Ginger is safe for dogs to eat in small amounts. It has several antioxidants that can support your dog's blood circulation and can relieve motion sickness or nausea, gastrointestinal problems and bloat. Ginger is also an anti-inflammatory, which can be helpful for canines with arthritis, such as senior dogs. It's recommended that you only give your dog up to one teaspoon of raw ginger, as anything more can cause gas, nausea or heartburn.
Kale contains multiple natural ingredients that can cause problems for dogs. In particular, this dark leafy veggie has calcium oxalate and isothiocyanates. The former can cause kidney and bladder stones, while the later can cause gastric irritation. Kale can also interfere with thyroid function if regularly fed to your dog.
Pro Tip: If your dog has ingested kale, monitor him or her closely for signs of gastrointestinal upset or kidney and bladder stones. Signs include vomiting, diarrhea, difficulty urinating or a change in urination habits. If you see any of these, contact a vet as soon as possible.
Maybe. It depends on the mushroom.
Store-bought mushrooms sold in groceries are generally safe for dogs to eat, while wild mushrooms are not. Store-bought ones contain several nutrients such as vitamins, minerals, protein, fiber and antioxidants. However, mushrooms are usually cooked in fat and seasoning, which are not good for dogs to eat and should not be given to them.
Wild mushrooms, however, are toxic to dogs. The symptoms of wild mushroom poisoning vary greatly and depend on the type of mushroom ingested. They include gastrointestinal upset, abdominal pain, diarrhea, vomiting, lethargy, weakness, stumbling or unsteady walking, excessive salivation, watery eyes, increased urination, sedation, tremors, seizures, coma, jaundice, liver failure, kidney damage and death.
Pro Tip: If your dog ingests a wild mushroom, immediately contact your vet, an animal poison control center, or an emergency veterinary hospital. Try to get a sample of the mushroom (preferably wrapped in a damp paper towel, stored in a paper bag) to help the vet determine the best course of treatment.

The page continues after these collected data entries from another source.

Lemma read_vin_strip l rest : short l -> Forall txin_ok l ->
  read_vin grow_in (Serialize_vector Serialize_txin l ++ rest) = Some (map strip l, rest).
Proof.
  intros Hs Hl. rewrite <-Serialize_vin_strip. destruct Hgrow as (Hg & _ & _).
  pose proof (vector_round_trip Serialize_txin Unserialize_txin _ grow_in Hg txin_round_trip) as Hrt.
  apply (round_trip (RoundTrip := Hrt)). unfold short in *. rewrite length_map. split; [done|].
  apply Forall_map. by apply (Forall_impl _ _ _ Hl).
Qed.

Lemma read_vout_spec l rest : short l -> Forall txout_ok l ->
  read_vout grow_out (Serialize_vector Serialize_txout l ++ rest) = Some (l, rest).
Proof.
  intros Hs Hl. destruct Hgrow as (_ & Hg & _).
  pose proof (vector_round_trip Serialize_txout Unserialize_txout _ grow_out Hg txout_round_trip) as Hrt.
  by apply (round_trip (RoundTrip := Hrt)).
Qed.

Lemma read_witnesses_spec l rest :
  Forall (fun i => short (scriptWitness i) /\ Forall short (scriptWitness i)) l ->
  read_witnesses grow_stack (map strip l) (flat_map (fun i => Serialize_vector Serialize_bytes (scriptWitness i)) l ++ rest) = Some (l, rest).
Proof.
  destruct Hgrow as (_ & _ & Hg).
  pose proof (vector_round_trip Serialize_bytes Unserialize_bytes _ grow_stack Hg bytes_round_trip) as Hrt.
  induction 1 as [|[p sig n w] l Hw _ IH]; [done|]. cbn [flat_map map read_witnesses]. rewrite <-app_assoc.
  rewrite (round_trip (RoundTrip := Hrt)) by done. cbn [mbind option_bind]. rewrite IH. done.
Qed.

Onions are in the same family as garlic and thus contain thiosulfate, which is toxic to dogs. It causes damage to the red blood cells, resulting in hemolytic anemia. Symptoms include lethargy, rapid breathing or panting, pale gums, weakness, jaundice, and dark colored urine. All parts of the onion are toxic to dogs, including the flesh, leaves, juice and processed powders.
Pro Tip: If your dog ingests onion, it's best to call or go to a vet immediately as onion toxicity can be fatal. Your dog may need intravenous fluids to treat dehydration, medicine to control vomiting or blood transfusions in severe cases.
Yes! Store-bought and in moderation.
Store-bought radishes are safe for dogs to eat in moderation. They are low in calories but high in fiber, vitamins, minerals and other nutrients that support the health of your dog's muscles, digestion and immune system. Radishes can also supplement your dog's dental care, as the rough texture can remove plaque. But avoid feeding your dog too many radishes, as well as the greens or leaves, all of which can result in gastrointestinal upset.
Pro Tip: Wild radishes and their flowers are toxic to dogs, so don't let your dog eat any while walking, hiking or generally out and about. If your dog does ingest a wild radish or its flowers, immediately contact a vet.
Yes! In moderation.
Rutabagas are safe for dogs to eat. This root veggie is full of vitamins, minerals and other nutrients that support your pup's digestive and immune systems. Rutabagas have also been shown to fight cancer. Just make sure to feed them in moderation, as large quantities can cause gastrointestinal upset (such as diarrhea). It's recommended that rutabaga be boiled or steamed, unseasoned and cut into bite-size pieces before feeding to your dog.